§ **YOUR OBJECTIVE**: Wherever a line holds the word "Lemma", copy that line from the data.

START TASK DATA

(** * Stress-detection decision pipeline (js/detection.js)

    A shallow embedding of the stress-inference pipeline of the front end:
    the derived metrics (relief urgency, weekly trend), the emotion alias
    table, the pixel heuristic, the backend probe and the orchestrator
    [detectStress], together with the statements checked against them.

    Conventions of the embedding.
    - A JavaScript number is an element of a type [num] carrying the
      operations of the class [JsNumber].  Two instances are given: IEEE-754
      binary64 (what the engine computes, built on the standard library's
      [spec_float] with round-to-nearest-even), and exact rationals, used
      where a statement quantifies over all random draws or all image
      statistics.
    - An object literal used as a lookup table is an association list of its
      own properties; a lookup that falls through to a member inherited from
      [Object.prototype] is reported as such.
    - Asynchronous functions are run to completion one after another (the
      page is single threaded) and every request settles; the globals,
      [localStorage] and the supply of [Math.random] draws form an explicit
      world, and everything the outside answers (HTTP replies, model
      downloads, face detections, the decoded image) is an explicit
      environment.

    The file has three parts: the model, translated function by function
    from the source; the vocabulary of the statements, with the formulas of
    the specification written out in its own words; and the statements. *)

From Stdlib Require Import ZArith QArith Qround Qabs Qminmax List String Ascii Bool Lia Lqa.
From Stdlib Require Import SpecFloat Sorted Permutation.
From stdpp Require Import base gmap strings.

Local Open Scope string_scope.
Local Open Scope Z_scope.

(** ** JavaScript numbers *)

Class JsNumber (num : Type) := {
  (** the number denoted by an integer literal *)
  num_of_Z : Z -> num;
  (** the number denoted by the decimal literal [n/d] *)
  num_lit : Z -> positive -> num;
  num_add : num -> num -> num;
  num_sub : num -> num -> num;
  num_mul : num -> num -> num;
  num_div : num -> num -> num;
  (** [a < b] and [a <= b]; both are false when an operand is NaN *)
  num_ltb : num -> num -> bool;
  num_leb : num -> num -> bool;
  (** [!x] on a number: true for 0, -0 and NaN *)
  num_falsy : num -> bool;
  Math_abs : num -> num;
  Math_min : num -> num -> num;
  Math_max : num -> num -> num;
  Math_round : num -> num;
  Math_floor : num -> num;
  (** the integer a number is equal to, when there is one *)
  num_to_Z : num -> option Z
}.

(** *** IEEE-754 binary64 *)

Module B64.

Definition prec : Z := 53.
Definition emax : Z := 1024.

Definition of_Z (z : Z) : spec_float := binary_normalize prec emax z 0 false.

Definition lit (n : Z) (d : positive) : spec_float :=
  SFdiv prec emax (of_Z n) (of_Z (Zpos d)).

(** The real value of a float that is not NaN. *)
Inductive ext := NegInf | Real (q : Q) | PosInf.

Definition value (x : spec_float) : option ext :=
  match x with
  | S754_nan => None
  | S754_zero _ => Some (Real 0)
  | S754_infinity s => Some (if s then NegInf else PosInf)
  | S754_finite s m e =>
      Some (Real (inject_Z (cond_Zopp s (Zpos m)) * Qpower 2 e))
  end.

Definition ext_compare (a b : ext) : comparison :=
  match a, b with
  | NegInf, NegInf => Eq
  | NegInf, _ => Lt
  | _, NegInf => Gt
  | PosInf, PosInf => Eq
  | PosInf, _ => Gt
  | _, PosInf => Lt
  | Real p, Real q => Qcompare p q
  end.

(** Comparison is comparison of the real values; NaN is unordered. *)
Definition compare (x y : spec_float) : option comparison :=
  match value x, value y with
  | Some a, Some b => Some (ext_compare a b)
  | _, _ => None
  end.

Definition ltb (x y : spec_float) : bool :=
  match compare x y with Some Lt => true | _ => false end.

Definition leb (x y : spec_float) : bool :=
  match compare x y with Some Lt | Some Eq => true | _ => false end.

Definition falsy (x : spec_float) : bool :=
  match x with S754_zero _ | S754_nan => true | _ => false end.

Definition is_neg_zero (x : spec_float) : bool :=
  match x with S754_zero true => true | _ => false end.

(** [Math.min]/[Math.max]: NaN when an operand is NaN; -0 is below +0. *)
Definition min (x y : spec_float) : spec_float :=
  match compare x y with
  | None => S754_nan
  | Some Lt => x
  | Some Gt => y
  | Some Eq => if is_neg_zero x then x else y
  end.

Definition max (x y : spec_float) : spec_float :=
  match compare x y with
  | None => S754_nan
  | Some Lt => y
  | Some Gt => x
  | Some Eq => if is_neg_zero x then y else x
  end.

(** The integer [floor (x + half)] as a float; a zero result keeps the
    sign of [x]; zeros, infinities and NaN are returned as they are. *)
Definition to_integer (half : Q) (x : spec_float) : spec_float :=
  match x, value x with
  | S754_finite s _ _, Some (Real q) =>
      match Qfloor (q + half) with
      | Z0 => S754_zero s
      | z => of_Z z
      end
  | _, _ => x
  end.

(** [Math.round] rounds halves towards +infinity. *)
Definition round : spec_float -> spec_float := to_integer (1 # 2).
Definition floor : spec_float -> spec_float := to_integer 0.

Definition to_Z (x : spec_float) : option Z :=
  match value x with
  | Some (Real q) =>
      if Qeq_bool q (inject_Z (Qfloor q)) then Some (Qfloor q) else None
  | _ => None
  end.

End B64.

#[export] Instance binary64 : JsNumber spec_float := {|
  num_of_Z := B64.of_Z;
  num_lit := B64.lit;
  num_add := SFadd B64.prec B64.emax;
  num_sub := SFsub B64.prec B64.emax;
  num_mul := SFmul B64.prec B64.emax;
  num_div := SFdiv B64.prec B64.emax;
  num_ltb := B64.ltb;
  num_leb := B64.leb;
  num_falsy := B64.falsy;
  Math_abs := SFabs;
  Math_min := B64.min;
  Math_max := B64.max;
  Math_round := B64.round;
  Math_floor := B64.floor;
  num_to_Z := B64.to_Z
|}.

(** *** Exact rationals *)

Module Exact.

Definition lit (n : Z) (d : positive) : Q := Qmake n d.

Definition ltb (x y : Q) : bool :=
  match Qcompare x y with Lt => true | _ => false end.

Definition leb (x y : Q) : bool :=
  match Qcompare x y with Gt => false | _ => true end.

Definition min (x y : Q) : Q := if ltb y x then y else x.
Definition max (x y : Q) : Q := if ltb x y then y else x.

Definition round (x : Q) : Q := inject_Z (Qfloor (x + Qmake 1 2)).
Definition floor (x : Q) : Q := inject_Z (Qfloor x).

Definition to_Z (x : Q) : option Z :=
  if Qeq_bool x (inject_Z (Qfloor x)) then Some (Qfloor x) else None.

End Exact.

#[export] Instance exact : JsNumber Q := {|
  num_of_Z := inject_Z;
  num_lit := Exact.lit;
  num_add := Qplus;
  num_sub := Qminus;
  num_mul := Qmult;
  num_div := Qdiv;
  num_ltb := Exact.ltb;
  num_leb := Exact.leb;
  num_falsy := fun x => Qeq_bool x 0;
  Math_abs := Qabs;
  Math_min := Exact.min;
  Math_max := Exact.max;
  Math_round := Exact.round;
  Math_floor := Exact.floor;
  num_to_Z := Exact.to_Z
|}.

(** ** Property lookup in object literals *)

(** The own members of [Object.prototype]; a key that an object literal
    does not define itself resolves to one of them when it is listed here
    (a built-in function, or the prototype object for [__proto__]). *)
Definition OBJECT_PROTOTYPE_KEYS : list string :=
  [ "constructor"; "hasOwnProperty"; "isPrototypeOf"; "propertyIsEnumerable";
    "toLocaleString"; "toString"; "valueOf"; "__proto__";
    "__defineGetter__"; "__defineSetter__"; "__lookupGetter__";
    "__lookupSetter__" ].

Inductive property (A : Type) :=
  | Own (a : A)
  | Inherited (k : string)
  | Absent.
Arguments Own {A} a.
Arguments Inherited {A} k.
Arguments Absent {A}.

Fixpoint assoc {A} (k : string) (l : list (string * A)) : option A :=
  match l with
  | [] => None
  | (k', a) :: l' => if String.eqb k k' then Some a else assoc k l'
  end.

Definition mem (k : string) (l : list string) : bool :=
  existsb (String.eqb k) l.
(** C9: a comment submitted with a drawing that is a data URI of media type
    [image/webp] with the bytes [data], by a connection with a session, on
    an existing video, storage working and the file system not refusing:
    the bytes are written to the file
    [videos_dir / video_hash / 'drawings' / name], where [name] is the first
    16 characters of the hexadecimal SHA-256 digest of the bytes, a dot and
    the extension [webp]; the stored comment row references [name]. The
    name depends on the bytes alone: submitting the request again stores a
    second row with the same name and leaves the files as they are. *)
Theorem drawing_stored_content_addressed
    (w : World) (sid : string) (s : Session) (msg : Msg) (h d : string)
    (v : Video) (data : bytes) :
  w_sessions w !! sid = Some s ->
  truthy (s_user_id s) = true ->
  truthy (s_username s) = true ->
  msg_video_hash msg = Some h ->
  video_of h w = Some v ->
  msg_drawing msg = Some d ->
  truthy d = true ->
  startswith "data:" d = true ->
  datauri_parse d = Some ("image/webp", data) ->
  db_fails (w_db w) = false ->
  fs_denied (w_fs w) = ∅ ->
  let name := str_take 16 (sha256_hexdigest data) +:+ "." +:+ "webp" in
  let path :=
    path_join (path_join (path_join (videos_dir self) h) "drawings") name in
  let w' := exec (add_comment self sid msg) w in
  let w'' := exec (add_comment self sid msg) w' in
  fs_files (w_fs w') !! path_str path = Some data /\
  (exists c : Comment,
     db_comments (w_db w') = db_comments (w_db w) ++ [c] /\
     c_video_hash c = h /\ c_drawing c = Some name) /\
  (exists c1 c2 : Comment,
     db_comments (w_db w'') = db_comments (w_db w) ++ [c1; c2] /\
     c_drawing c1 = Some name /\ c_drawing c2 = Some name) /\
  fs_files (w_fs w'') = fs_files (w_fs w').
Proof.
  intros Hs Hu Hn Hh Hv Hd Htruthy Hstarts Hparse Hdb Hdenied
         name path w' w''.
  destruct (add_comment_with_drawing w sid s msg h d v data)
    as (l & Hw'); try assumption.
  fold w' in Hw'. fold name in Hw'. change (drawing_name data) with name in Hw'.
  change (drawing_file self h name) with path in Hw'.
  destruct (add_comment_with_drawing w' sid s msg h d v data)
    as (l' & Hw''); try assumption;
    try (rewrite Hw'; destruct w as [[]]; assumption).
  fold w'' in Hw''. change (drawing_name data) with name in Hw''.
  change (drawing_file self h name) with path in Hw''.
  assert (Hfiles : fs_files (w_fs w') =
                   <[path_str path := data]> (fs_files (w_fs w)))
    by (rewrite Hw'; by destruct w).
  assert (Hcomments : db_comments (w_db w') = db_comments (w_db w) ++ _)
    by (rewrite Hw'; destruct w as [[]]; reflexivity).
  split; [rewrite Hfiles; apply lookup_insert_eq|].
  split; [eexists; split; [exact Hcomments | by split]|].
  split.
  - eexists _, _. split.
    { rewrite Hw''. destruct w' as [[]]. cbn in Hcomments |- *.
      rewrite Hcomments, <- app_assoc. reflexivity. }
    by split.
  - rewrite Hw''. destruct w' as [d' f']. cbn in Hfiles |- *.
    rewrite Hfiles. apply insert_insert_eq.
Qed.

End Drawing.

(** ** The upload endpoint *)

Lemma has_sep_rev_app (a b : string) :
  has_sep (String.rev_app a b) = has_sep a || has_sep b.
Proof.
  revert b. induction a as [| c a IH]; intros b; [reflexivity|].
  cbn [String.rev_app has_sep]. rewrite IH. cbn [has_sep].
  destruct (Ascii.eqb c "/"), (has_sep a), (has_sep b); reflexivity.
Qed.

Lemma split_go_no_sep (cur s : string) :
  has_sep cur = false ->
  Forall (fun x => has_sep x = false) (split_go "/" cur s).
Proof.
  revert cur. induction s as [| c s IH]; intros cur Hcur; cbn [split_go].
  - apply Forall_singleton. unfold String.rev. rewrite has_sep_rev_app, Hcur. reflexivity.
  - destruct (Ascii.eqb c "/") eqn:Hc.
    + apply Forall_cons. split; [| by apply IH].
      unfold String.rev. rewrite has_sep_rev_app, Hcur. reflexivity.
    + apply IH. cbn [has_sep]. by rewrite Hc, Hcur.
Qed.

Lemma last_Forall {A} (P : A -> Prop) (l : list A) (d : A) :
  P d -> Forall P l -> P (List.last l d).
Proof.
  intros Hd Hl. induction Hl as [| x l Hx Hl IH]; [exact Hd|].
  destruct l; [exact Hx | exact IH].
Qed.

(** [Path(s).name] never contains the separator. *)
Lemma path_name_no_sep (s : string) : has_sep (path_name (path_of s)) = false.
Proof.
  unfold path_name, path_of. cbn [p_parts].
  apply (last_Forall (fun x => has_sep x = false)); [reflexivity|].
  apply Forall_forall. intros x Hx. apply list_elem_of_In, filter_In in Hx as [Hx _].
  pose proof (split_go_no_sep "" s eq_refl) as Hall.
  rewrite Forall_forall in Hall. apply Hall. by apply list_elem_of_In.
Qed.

END TASK DATA

§ **WRITTEN RESPONSE**:
Lemma has_sep_rev_app (a b : string) :
Lemma split_go_no_sep (cur s : string) :
Lemma last_Forall {A} (P : A -> Prop) (l : list A) (d : A) :
Lemma path_name_no_sep (s : string) : has_sep (path_name (path_of s)) = false.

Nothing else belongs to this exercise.